[Collected data entries]
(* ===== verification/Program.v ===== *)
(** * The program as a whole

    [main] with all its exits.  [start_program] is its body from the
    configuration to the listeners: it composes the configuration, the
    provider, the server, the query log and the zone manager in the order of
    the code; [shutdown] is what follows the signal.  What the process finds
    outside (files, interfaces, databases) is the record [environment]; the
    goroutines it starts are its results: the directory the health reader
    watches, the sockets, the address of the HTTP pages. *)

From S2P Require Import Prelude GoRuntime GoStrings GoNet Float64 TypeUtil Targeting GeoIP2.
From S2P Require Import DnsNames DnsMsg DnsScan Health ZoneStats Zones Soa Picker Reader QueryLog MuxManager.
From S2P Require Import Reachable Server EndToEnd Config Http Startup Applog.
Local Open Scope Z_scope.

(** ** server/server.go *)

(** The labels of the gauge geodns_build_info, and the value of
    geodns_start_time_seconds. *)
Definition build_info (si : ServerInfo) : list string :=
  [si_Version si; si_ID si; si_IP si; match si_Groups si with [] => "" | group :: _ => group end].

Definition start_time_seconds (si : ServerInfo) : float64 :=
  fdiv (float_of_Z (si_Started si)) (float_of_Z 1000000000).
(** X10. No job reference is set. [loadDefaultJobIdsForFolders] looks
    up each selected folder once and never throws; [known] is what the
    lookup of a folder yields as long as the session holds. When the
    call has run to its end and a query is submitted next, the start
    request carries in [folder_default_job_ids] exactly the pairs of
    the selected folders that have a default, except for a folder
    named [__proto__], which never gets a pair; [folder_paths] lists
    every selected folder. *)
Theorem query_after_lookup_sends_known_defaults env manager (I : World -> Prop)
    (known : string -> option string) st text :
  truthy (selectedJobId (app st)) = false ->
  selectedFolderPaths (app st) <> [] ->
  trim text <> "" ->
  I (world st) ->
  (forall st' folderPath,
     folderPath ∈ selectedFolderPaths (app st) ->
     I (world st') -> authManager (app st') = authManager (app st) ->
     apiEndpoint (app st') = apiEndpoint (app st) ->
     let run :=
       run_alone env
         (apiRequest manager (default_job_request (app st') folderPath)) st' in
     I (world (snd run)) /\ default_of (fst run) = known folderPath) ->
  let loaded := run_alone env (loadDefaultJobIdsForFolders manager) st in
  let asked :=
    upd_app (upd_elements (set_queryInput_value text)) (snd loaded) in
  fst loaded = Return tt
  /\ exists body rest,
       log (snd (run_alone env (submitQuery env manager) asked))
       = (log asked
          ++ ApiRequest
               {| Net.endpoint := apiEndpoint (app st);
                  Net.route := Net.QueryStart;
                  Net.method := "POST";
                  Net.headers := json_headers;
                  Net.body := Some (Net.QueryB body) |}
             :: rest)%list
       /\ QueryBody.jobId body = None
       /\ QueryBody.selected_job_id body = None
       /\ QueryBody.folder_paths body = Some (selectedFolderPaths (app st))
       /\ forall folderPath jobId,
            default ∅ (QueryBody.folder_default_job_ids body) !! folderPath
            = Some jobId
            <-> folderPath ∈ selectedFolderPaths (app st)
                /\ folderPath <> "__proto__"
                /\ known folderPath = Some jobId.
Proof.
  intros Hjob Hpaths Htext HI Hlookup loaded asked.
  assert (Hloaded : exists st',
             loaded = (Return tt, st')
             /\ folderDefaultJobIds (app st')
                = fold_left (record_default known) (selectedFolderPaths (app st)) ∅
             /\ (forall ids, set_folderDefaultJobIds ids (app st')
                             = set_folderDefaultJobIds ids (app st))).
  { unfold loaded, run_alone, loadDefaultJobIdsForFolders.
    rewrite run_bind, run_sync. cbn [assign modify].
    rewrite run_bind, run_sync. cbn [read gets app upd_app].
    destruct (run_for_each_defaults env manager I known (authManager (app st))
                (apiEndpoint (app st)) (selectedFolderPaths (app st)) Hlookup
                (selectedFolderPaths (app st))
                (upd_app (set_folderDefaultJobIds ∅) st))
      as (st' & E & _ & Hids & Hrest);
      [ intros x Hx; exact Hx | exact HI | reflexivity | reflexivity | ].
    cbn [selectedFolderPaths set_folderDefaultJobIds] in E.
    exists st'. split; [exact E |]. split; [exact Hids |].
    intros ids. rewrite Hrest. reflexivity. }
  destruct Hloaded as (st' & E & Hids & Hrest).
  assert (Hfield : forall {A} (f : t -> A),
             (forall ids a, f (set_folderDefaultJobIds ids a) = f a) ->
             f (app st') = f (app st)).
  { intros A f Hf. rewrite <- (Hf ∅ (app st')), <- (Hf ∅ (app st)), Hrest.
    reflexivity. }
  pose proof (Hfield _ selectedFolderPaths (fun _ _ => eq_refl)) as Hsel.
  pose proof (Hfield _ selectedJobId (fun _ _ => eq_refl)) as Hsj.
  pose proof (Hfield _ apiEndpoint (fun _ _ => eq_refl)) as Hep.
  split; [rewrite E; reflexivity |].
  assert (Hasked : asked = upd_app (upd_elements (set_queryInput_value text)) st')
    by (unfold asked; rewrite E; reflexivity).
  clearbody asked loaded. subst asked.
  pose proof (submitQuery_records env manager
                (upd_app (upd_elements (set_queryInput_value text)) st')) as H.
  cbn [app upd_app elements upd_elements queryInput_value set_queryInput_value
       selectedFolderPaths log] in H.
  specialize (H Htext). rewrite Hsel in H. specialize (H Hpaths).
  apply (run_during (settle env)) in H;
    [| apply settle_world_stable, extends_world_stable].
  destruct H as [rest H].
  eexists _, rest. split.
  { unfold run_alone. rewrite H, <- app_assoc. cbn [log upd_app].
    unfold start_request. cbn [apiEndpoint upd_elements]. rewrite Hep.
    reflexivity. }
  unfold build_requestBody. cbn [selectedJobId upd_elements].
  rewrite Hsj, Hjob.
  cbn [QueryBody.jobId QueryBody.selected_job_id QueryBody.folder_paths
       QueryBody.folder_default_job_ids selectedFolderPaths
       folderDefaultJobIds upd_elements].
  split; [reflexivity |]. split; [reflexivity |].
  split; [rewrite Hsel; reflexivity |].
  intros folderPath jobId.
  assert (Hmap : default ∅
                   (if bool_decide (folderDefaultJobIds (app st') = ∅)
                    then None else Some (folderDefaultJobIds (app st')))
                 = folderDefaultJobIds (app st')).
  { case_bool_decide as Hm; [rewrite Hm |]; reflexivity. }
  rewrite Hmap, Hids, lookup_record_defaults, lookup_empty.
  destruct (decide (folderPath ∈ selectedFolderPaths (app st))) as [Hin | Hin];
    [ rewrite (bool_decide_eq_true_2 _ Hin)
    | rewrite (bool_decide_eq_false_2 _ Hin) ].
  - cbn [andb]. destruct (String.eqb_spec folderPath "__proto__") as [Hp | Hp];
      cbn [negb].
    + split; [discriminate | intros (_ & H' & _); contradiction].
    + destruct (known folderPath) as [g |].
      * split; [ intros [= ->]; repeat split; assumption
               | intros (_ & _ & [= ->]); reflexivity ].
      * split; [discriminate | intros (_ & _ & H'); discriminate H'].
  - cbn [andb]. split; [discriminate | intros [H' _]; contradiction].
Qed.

---

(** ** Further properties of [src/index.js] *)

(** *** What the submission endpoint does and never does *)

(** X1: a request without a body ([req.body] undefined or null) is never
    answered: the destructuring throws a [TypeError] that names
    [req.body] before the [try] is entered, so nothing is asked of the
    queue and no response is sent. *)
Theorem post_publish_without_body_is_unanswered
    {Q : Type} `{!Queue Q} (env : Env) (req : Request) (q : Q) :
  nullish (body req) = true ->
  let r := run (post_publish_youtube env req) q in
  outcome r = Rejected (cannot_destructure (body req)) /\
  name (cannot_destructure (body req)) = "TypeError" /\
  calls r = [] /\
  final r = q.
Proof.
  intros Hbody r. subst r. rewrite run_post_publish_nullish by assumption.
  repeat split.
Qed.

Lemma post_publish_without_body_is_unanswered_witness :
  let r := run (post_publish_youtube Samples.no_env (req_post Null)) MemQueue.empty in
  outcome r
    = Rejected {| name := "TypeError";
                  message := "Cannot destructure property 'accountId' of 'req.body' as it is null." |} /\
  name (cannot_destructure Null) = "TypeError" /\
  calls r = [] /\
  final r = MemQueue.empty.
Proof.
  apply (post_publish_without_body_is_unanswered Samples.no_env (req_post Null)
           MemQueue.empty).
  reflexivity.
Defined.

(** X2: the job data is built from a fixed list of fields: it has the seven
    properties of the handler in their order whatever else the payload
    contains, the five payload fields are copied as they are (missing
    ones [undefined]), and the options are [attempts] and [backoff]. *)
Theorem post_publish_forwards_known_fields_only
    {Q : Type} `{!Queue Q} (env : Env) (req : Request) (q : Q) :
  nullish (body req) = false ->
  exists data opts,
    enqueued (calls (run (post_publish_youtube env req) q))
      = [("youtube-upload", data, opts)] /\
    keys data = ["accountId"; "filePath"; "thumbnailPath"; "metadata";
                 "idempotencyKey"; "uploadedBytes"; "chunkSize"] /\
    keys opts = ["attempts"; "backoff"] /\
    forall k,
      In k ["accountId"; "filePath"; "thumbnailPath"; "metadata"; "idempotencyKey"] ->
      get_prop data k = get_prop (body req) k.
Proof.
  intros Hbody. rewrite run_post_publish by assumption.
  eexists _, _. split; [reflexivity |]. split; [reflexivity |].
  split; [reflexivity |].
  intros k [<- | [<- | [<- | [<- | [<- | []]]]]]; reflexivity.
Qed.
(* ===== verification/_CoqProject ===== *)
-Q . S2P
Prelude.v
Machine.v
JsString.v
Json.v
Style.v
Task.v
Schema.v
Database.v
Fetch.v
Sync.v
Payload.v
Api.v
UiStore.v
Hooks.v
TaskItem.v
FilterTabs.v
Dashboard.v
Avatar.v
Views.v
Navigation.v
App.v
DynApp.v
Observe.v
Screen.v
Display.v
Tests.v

* * *

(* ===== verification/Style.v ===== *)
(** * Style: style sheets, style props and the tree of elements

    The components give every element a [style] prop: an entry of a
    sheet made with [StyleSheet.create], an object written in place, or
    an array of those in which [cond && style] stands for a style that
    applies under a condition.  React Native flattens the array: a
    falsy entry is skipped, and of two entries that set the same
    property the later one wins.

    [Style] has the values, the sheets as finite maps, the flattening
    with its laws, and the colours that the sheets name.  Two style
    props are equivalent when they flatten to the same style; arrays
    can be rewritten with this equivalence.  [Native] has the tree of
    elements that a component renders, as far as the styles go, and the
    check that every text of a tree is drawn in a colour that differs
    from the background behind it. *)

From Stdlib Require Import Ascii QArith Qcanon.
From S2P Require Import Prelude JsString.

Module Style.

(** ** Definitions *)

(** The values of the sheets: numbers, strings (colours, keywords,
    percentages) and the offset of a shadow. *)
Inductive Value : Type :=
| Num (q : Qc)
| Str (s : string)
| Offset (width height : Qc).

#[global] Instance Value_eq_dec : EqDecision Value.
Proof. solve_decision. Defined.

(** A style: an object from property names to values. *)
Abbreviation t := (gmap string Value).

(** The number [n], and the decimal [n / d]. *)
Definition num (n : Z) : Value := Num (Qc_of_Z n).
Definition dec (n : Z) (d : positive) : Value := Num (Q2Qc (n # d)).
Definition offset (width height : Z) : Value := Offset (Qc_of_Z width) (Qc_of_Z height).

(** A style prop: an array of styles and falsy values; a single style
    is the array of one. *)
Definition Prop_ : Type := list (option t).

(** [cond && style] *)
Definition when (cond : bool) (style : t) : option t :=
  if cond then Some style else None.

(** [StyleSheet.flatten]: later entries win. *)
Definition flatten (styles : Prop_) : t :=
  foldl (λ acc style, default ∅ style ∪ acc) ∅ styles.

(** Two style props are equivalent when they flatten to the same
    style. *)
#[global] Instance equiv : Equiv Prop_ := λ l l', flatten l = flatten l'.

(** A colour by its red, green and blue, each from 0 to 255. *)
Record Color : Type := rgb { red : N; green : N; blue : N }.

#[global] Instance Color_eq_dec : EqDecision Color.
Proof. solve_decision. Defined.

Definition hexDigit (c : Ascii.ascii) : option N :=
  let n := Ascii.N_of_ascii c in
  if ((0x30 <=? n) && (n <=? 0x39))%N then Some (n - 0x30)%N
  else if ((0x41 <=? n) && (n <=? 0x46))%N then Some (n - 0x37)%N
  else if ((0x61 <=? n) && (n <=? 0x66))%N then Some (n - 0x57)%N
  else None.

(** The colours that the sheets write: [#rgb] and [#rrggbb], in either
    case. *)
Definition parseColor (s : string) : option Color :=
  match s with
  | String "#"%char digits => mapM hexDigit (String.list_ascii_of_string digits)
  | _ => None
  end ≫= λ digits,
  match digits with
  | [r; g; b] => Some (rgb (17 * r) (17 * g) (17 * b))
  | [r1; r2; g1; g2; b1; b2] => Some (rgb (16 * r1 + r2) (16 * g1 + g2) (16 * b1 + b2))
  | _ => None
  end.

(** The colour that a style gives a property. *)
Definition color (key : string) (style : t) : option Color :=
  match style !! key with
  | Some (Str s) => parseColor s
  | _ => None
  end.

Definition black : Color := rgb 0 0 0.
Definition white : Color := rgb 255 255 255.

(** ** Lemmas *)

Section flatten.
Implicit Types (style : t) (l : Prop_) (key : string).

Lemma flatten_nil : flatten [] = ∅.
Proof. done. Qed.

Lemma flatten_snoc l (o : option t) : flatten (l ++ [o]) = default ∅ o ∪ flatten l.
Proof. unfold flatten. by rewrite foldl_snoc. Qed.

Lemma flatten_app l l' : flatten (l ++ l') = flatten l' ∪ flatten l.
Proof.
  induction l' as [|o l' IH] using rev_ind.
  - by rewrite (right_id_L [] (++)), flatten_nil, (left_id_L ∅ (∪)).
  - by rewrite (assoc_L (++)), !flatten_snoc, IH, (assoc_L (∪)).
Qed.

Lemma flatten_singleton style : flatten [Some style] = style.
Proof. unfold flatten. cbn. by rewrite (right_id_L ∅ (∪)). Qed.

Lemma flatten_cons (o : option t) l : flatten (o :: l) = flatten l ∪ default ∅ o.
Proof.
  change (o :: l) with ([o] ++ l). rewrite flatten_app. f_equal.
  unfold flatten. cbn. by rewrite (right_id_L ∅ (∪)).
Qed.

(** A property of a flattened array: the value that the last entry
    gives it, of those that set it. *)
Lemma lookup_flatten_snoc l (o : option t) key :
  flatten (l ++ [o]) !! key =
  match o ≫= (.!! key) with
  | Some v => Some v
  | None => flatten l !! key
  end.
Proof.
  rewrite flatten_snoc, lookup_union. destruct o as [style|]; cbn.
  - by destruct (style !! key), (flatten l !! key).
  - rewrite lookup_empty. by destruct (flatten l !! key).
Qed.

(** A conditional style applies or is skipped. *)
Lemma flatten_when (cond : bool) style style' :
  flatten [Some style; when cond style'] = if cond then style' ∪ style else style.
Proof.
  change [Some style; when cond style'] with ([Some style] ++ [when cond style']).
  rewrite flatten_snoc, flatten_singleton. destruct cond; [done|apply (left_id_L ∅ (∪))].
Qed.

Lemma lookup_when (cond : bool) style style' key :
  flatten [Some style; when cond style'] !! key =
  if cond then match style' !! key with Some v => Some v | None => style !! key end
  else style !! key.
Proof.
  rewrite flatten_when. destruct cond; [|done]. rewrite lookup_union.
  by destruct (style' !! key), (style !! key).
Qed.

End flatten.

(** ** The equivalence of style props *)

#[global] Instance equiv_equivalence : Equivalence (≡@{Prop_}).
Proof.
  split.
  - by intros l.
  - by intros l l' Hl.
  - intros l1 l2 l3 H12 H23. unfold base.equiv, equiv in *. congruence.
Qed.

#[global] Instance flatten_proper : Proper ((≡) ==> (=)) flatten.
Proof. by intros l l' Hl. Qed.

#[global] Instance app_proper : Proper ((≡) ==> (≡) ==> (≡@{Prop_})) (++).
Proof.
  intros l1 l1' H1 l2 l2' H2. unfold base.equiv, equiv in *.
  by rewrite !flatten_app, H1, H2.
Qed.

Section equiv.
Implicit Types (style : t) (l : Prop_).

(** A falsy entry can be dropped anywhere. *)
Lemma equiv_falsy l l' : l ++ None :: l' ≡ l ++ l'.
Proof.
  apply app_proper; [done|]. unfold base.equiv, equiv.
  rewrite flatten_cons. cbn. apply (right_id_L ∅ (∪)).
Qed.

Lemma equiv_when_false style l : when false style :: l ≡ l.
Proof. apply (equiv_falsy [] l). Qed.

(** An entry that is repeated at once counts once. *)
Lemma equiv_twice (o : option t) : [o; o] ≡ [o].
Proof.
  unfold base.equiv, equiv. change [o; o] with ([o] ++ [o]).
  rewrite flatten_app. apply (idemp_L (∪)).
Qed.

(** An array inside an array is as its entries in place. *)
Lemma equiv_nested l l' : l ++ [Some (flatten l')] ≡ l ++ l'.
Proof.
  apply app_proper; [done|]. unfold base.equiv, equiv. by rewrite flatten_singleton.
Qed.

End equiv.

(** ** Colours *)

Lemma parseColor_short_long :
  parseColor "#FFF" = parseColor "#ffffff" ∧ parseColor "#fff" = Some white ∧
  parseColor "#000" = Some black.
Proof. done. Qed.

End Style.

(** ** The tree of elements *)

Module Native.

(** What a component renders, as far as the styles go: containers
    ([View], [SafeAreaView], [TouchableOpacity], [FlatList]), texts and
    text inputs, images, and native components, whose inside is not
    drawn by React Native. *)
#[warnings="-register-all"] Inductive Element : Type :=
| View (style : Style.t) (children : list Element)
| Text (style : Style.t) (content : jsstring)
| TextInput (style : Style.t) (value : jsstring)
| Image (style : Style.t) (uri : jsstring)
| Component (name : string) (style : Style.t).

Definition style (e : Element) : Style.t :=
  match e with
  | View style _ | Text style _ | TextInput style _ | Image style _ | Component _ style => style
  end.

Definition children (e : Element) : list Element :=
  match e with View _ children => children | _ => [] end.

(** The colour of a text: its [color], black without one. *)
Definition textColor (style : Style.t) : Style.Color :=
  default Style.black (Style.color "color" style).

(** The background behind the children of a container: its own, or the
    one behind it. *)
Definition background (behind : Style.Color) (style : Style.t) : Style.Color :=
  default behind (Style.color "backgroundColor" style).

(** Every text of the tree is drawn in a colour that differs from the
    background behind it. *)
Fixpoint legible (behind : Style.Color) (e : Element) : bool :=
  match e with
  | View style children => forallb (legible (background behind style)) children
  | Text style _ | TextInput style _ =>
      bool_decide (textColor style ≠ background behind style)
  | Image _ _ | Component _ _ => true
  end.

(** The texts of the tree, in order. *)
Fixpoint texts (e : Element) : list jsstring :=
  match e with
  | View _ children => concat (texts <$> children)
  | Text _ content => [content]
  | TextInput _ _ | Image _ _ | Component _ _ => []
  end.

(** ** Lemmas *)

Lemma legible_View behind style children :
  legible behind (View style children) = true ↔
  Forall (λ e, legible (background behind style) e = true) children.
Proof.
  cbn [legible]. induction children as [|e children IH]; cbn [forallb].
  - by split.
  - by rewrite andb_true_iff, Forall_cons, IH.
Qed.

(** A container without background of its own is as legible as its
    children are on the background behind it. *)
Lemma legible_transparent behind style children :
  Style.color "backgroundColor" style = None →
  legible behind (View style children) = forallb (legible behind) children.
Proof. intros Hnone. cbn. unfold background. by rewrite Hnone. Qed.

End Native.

Your instructions — Using the records above, copy word for word the line with "Str (s : string)", the line with "foldl (λ acc", and every line between them.

Expected answer —
| Str (s : string)
| Offset (width height : Qc).

#[global] Instance Value_eq_dec : EqDecision Value.
Proof. solve_decision. Defined.

(** A style: an object from property names to values. *)
Abbreviation t := (gmap string Value).

(** The number [n], and the decimal [n / d]. *)
Definition num (n : Z) : Value := Num (Qc_of_Z n).
Definition dec (n : Z) (d : positive) : Value := Num (Q2Qc (n # d)).
Definition offset (width height : Z) : Value := Offset (Qc_of_Z width) (Qc_of_Z height).

(** A style prop: an array of styles and falsy values; a single style
    is the array of one. *)
Definition Prop_ : Type := list (option t).

(** [cond && style] *)
Definition when (cond : bool) (style : t) : option t :=
  if cond then Some style else None.

(** [StyleSheet.flatten]: later entries win. *)
Definition flatten (styles : Prop_) : t :=
  foldl (λ acc style, default ∅ style ∪ acc) ∅ styles.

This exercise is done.